=== TRY IT ===
Using the entries that follow, write out the line containing "let st' := (process E self old).1 in", the line containing "assert (read_chunks E", and every line between them, exactly and nothing else.

=== DATA UNDER STUDY ===
(** ** Totals after a transform that drops rows *)

Lemma totals_count_transformed_batch_witness :
  apply_processing_funcs (example_self 2 [dropna]) example_chunk
    = Ok {| columns := ["id"; "name"]; rows := [ [Some "1"; Some "ana"] ] |} /\
  to_csv_fault (example_env example_table no_fault)
    (S (chunk_number (initial_state (example_self 2 [dropna]))))
    {| columns := ["id"; "name"]; rows := [ [Some "1"; Some "ana"] ] |} = None /\
  len example_chunk = 2 /\
  total_rows (loop_body (example_env example_table no_fault) (example_self 2 [dropna])
                (initial_state (example_self 2 [dropna])) example_chunk).1 = 0 + 1.
Proof.
  split; [reflexivity|]. split; [reflexivity|]. split; [reflexivity|].
  apply (totals_count_transformed_batch
           (example_env example_table no_fault) (example_self 2 [dropna])
           (initial_state (example_self 2 [dropna])) example_chunk
           {| columns := ["id"; "name"]; rows := [ [Some "1"; Some "ana"] ] |}
           eq_refl eq_refl).
Defined.

(** * Further properties of the run *)

(** ** The log of a run *)

Lemma for_loop_enumerate E self it st :
  batches_raise_Exceptions E self ->
  let r := for_loop E self (enumerate_yield (S (chunk_number st)) it) st in
  r.2 = iter_raises it /\
  log r.1 = log st ++ batch_logs E self (S (chunk_number st)) (iter_items it) /\
  chunk_number r.1 = chunk_number st + length (iter_items it).
Proof.
  intros Hexc. revert st. induction it as [|chunk k IH|e]; intros st.
  - simpl. rewrite app_nil_r. auto with lia.
  - cbn [enumerate_yield for_loop iter_raises iter_items batch_logs length].
    set (st0 := add_log st (ChunkRead (S (chunk_number st)) (len chunk))).
    pose proof (loop_body_fields E self st0 chunk) as (Hn & _).
    pose proof (loop_body_result E self st0 chunk) as Hres.
    pose proof (loop_body_log E self st0 chunk) as Hlog.
    change (chunk_number st0) with (chunk_number st) in *.
    assert ((loop_body E self st0 chunk).2 = None) as Hnone.
    { rewrite Hres. destruct (batch_result E self (S (chunk_number st)) chunk) as [c|e] eqn:Hbr;
        [reflexivity|]. rewrite (Hexc _ _ _ Hbr). reflexivity. }
    destruct (loop_body E self st0 chunk) as [st1 r1]. simpl in Hnone, Hn, Hlog. subst r1.
    specialize (IH st1). rewrite Hn in IH. destruct IH as (IH1 & IH2 & IH3).
    split_and!.
    + exact IH1.
    + rewrite IH2, Hlog. unfold st0. simpl. rewrite <- !app_assoc. simpl.
      do 2 f_equal.
      destruct (batch_result E self (S (chunk_number st)) chunk) as [c|e] eqn:Hbr;
        [reflexivity|]. rewrite (Hexc _ _ _ Hbr). reflexivity.
    + rewrite IH3. lia.
  - simpl. rewrite app_nil_r. auto with lia.
Qed.

(** X1: when the files open and every exception of a batch is an
    [Exception], the log of the run is: the start record, the two encoding
    records, then for each batch in order the record of its read followed by
    the record of its outcome, both with the same number counted from 1, and
    then the five summary records if and only if the reader did not fail;
    [process] raises exactly what the reader raises. *)
Theorem process_log_structure E self old raw reader :
  open_w E (output_file self) = None ->
  open_rb E (input_file self) = Ok raw ->
  pd_read_csv E (input_file self) (chunk_size self) (chardet_detect E (take sample_size raw))
    = Ok reader ->
  batches_raise_Exceptions E self ->
  let encoding := chardet_detect E (take sample_size raw) in
  let st' := (process E self old).1 in
  (process E self old).2 = iter_raises reader /\
  chunk_number st' = length (iter_items reader) /\
  log st' =
    [Started (input_file self); EncodingDetected encoding; ReadingCsv encoding]
      ++ batch_logs E self 1 (iter_items reader)
      ++ (if iter_raises reader is None
          then [ Finished (output_file self); TotalChunks (length (iter_items reader));
                 TotalRows (total_rows st'); TotalNulls (total_nulls st'); TotalTime ]
          else []).
Proof.
  intros Hopen Hraw Hread Hexc. simpl.
  pose proof (process_open_ok E self old Hopen) as (Hr & Hn & Hrows & Hnulls & _ & _ & Hlog).
  simpl in *.
  assert (read_chunks E self =
          GLog (EncodingDetected (chardet_detect E (take sample_size raw)))
            (GLog (ReadingCsv (chardet_detect E (take sample_size raw)))
               (enumerate_yield 1 reader))) as Hg.
  { unfold read_chunks, detect_encoding. rewrite Hraw. simpl. rewrite Hread. reflexivity. }
  rewrite Hg in *. cbn [for_loop] in *.
  set (st0 := add_log (add_log (initial_state self) _) _) in *.
  pose proof (for_loop_enumerate E self reader st0 Hexc) as (H1 & H2 & H3).
  change (S (chunk_number st0)) with 1 in *. simpl in H1, H2, H3.
  rewrite Hr, Hn, Hlog, Hrows, Hnulls, H1, H2, H3. split_and!; [reflexivity..|].
  unfold st0. simpl. do 3 f_equal.
  destruct (iter_raises reader); [rewrite app_nil_r; reflexivity|].
  unfold summary. fold st0. rewrite H3. reflexivity.
Qed.
(** The loop of [run_remote_commands] posts nothing; it raises or returns
    the results gathered so far followed by one entry per command. *)
Lemma exec_all_spec w cmds : forall acc s,
  exists s',
    posted s' = posted s
    /\ ((exists e, exec_all w cmds acc s = (s', Raise e))
        \/ (exists rs, exec_all w cmds acc s = (s', Ok (acc ++ rs))
                       /\ command_results cmds rs)).
Proof.
  induction cmds as [|c cmds IH]; intros acc s.
  - exists s. split; [reflexivity|]. right. exists [].
    split; [cbn; now rewrite app_nil_r|constructor].
  - rewrite exec_all_cons.
    destruct (exec_reply w _ c) as [[out err]|e]; cbn [fst snd].
    + destruct (IH (acc ++ [JObj [o_json "cmd" c; o_str "stdout" out;
                                  o_str "stderr" err]])
                  (s ++ [ssh_exec_command c]))
        as (s' & Hp & [[e He]|(rs & Hrs & Hres)]).
      * exists s'. split; [now rewrite Hp, posted_snoc|].
        left. exists e. exact He.
      * exists s'. split; [now rewrite Hp, posted_snoc|].
        right. eexists (_ :: rs). rewrite Hrs.
        split; [now rewrite <- app_assoc|].
        constructor; [now eexists _, _|exact Hres].
    + exists (s ++ [ssh_exec_command c]).
      split; [now rewrite posted_snoc|]. left. now exists e.
Qed.

(** [run_remote_commands] never raises and posts nothing: it returns the
    results of the commands or, from its [except] clause, the error. *)
Lemma run_remote_commands_total w cmds s :
  exists s' results,
    run_remote_commands E w cmds s = (s', Ok results)
    /\ posted s' = posted s
    /\ (error_report results \/ command_results cmds results).
Proof.
  unfold run_remote_commands.
  assert (Hraise : forall e st, posted st = posted s ->
    exists s' results,
      (let* _ := emit (print_ssh_error (exn_str e)) in
       ret [JObj [o_str "error" (exn_str e)]]) st = (s', Ok results)
      /\ posted s' = posted s
      /\ (error_report results \/ command_results cmds results)).
  { intros e st Hst. eexists _, _. split; [reflexivity|]. split.
    - cbn [fst]. now rewrite posted_snoc.
    - left. now eexists. }
  unfold try_except.
  destruct (VM_HOST E) as [[|h host]|]; try (now apply Hraise).
  all: destruct (VM_USER E) as [[|u user]|]; try (now apply Hraise).
  all: destruct (VM_PASSWORD E) as [[|p password]|]; try (now apply Hraise).
  unfold bind, emit, modify, lift.
  destruct (connect_reply w) as [[]|e].
  2:{ apply Hraise. now rewrite posted_snoc. }
  destruct (exec_all_spec w cmds []
              (s ++ [ssh_connect (h :: host) (u :: user) (p :: password) 10]))
    as (s' & Hp & [[e He]|(rs & Hrs & Hres)]).
  - rewrite He. apply Hraise. now rewrite Hp, posted_snoc.
  - rewrite Hrs. unfold ret.
    eexists _, _. split; [reflexivity|]. split.
    + now rewrite posted_snoc, Hp, posted_snoc.
    + right. exact Hres.
Qed.
(** After the first [": "] of a stripped line there is always some text
    that is not white space: the line cannot end with the separator, whose
    second character [strip] would have removed. *)
Lemma inline_value_present (line key value : string) :
  Str.split_once ": " (Str.strip line) = Some (key, value) ->
  Str.strip value <> EmptyString.
Proof.
  intros H Hv. apply StrFacts.split_once_app in H.
  pose proof (last_is_space_rstrip (Str.lstrip line)) as Hlast.
  fold (Str.strip line) in Hlast. rewrite H in Hlast.
  apply strip_empty in Hv.
  destruct value as [|c value].
  - rewrite last_is_space_app in Hlast by discriminate. discriminate Hlast.
  - rewrite <- StrFacts.append_assoc in Hlast.
    rewrite last_is_space_app in Hlast by discriminate.
    rewrite last_is_space_all in Hlast; [discriminate | discriminate | exact Hv].
Qed.

Lemma _parse_value_scalar (value : string) :
  is_scalar (_parse_value value) = true.
Proof.
  unfold _parse_value, parse_number.
  repeat match goal with
         | |- context [if ?b then _ else _] => destruct b
         end; try reflexivity;
    match goal with
    | |- context [Num.py_float ?s] => destruct (Num.py_float s)
    | |- context [Num.py_int ?s] => destruct (Num.py_int s)
    end; simpl;
    repeat match goal with
           | |- context [if ?b then _ else _] => destruct b
           end; reflexivity.
Qed.

Lemma list_item_flat (stripped : string) :
  flat_item (list_item stripped) = true.
Proof.
  unfold list_item.
  destruct (Str.split_once ": " (Str.strip (Str.drop 2 stripped)))
    as [[key val]|].
  - cbn [flat_item]. apply _parse_value_scalar.
  - pose proof (_parse_value_scalar (Str.strip (Str.drop 2 stripped))) as H.
    destruct (_parse_value (Str.strip (Str.drop 2 stripped)));
      try discriminate H; reflexivity.
Qed.

Lemma lookup_set_same (key : string) (v : Value) (d : dict) :
  Dict.lookup key (Dict.set key v d) = Some v.
Proof.
  induction d as [|[k w] d IH]; cbn [Dict.set Dict.lookup].
  - now rewrite String.eqb_refl.
  - destruct (String.eqb k key) eqn:E; cbn [Dict.lookup]; rewrite E;
      [reflexivity | exact IH].
Qed.

Lemma lookup_set_other (key key' : string) (v : Value) (d : dict) :
  key <> key' ->
  Dict.lookup key' (Dict.set key v d) = Dict.lookup key' d.
Proof.
  intros Hne. induction d as [|[k w] d IH]; cbn [Dict.set Dict.lookup].
  - apply String.eqb_neq in Hne. now rewrite Hne.
  - destruct (String.eqb_spec k key) as [->|Hk]; cbn [Dict.lookup].
    + apply String.eqb_neq in Hne. now rewrite Hne.
    + now rewrite IH.
Qed.

Lemma distinct_set (key : string) (v : Value) (d : dict) :
  distinct_keys d = true -> distinct_keys (Dict.set key v d) = true.
Proof.
  induction d as [|[k w] d IH]; intros H; [reflexivity|].
  cbn [distinct_keys] in H.
  destruct (Dict.lookup k d) eqn:E; [discriminate|].
  cbn [Dict.set].
  destruct (String.eqb_spec k key) as [->|Hk]; cbn [distinct_keys].
  - now rewrite E.
  - rewrite lookup_set_other by congruence. rewrite E. now apply IH.
Qed.

Lemma scalar_set (key : string) (v : Value) (d : dict) :
  is_scalar v = true ->
  scalar_values d = true -> scalar_values (Dict.set key v d) = true.
Proof.
  intros Hv. unfold scalar_values.
  induction d as [|[k w] d IH]; intros H; cbn [Dict.set forallb snd].
  - now rewrite Hv.
  - cbn [forallb snd] in H. apply andb_prop in H. destruct H as [Hw H].
    destruct (String.eqb k key); cbn [forallb snd].
    + now rewrite Hv, H.
    + now rewrite Hw, IH.
Qed.

(** What the loop keeps true of its local variables. *)
Definition shaped (st : locals) : Prop :=
  current_key st = None /\
  scalar_values (result st) = true /\
  distinct_keys (result st) = true /\
  forallb flat_item (current_list st) = true.

Lemma shaped_initial : shaped initial.
Proof. repeat split. Qed.

Lemma parse_loop_shaped (fuel : nat) :
  forall lines start_indent st st',
    parse_loop fuel lines start_indent st = Some st' ->
    shaped st -> shaped st'.
Proof.
  induction fuel as [|fuel IH]; intros lines start_indent st st' H Hst;
    [discriminate|].
  cbn [parse_loop] in H.
  destruct Hst as (Hkey & Hres & Hdis & Hlist).
  assert (Hnext : shaped (next st)) by (repeat split; assumption).
  destruct (nth_error lines (i st)) as [line|];
    [|injection H as <-; repeat split; assumption].
  destruct (is_skipped line); [exact (IH _ _ _ _ H Hnext)|].
  destruct (indent_of line <? start_indent);
    [injection H as <-; repeat split; assumption|].
  destruct (start_indent <? indent_of line).
  - unfold pending_key in H. rewrite Hkey in H.
    exact (IH _ _ _ _ H Hnext).
  - destruct (Str.startswith "- " (Str.strip line)).
    + apply (IH _ _ _ _ H). repeat split; try assumption.
      cbn [current_list]. rewrite forallb_app, Hlist. cbn [forallb].
      now rewrite list_item_flat.
    + destruct (Str.split_once ": " (Str.strip line)) as [[key value]|] eqn:E;
        [|exact (IH _ _ _ _ H Hnext)].
      destruct (Str.strip value) eqn:Ev.
      * now apply inline_value_present in E.
      * apply (IH _ _ _ _ H). repeat split; try assumption.
        -- cbn [result]. apply scalar_set; [apply _parse_value_scalar | exact Hres].
        -- cbn [result]. now apply distinct_set.
Qed.

Lemma finish_flat (st : locals) :
  shaped st -> flat_document (fst (finish st)) = true.
Proof.
  intros (Hkey & Hres & Hdis & Hlist). unfold finish.
  destruct (in_list st); cbn [fst flat_document]; [exact Hlist|].
  destruct (result st) eqn:E; [reflexivity|].
  cbn [flat_document]. now rewrite Hres, Hdis.
Qed.

End YAMLShape.
(** The comparator of the source orders by a measure, greatest first. *)
Variable measure : A -> Z.
Hypothesis cmp_descending : forall a b, cmp a b = measure b - measure a.

Lemma insertBy_descending (x : A) (l : list A) :
  StronglySorted (fun a b => measure a >= measure b) l ->
  StronglySorted (fun a b => measure a >= measure b) (insertBy cmp x l).
Proof.
  induction l as [|y l IH]; simpl; intros Hs.
  - constructor; auto.
  - inversion Hs as [|? ? Hs' Hall]; subst.
    destruct (cmp x y <=? 0) eqn:E.
    + rewrite cmp_descending in E; apply Z.leb_le in E.
      constructor; auto. constructor; [lia|].
      eapply Forall_impl; [|exact Hall]; simpl; intros; lia.
    + rewrite cmp_descending in E; apply Z.leb_gt in E.
      constructor; auto.
      rewrite Forall_forall; intros z Hz.
      apply (Permutation_in _ (insertBy_Permutation x l)) in Hz.
      destruct Hz as [<- | Hz]; [lia|].
      rewrite Forall_forall in Hall; now apply Hall.
Qed.

Lemma sortBy_descending (l : list A) :
  StronglySorted (fun a b => measure a >= measure b) (sortBy cmp l).
Proof.
  induction l as [|x l IH]; simpl; [constructor | now apply insertBy_descending].
Qed.

Lemma descending_strict (l : list A) :
  StronglySorted (fun a b => measure a >= measure b) l ->
  NoDup (map measure l) ->
  StronglySorted (fun a b => measure a > measure b) l.
Proof.
  induction 1 as [|x l Hs IH Hall]; simpl; intros Hnd; [constructor|].
  inversion Hnd as [|? ? Hnot Hnd']; subst.
  constructor; auto.
  rewrite Forall_forall in *; intros y Hy.
  specialize (Hall y Hy).
  assert (measure x <> measure y) by (intros Heq; apply Hnot; rewrite Heq; now apply in_map).
  lia.
Qed.

End SortFacts.

Lemma fold_left_Forall_ext {A B} (f g : A -> B -> A) (P : B -> Prop)
    (l : list B) (a : A) :
  Forall P l -> (forall a b, P b -> f a b = g a b) ->
  fold_left f l a = fold_left g l a.
Proof.
  intros Hall Hfg; revert a; induction Hall as [|x l Hx Hall IH]; simpl; auto.
  intros a; rewrite (Hfg a x Hx); apply IH.
Qed.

=== ANSWER TO THIS PROBLEM ===
  let st' := (process E self old).1 in
  (process E self old).2 = iter_raises reader /\
  chunk_number st' = length (iter_items reader) /\
  log st' =
    [Started (input_file self); EncodingDetected encoding; ReadingCsv encoding]
      ++ batch_logs E self 1 (iter_items reader)
      ++ (if iter_raises reader is None
          then [ Finished (output_file self); TotalChunks (length (iter_items reader));
                 TotalRows (total_rows st'); TotalNulls (total_nulls st'); TotalTime ]
          else []).
Proof.
  intros Hopen Hraw Hread Hexc. simpl.
  pose proof (process_open_ok E self old Hopen) as (Hr & Hn & Hrows & Hnulls & _ & _ & Hlog).
  simpl in *.
  assert (read_chunks E self =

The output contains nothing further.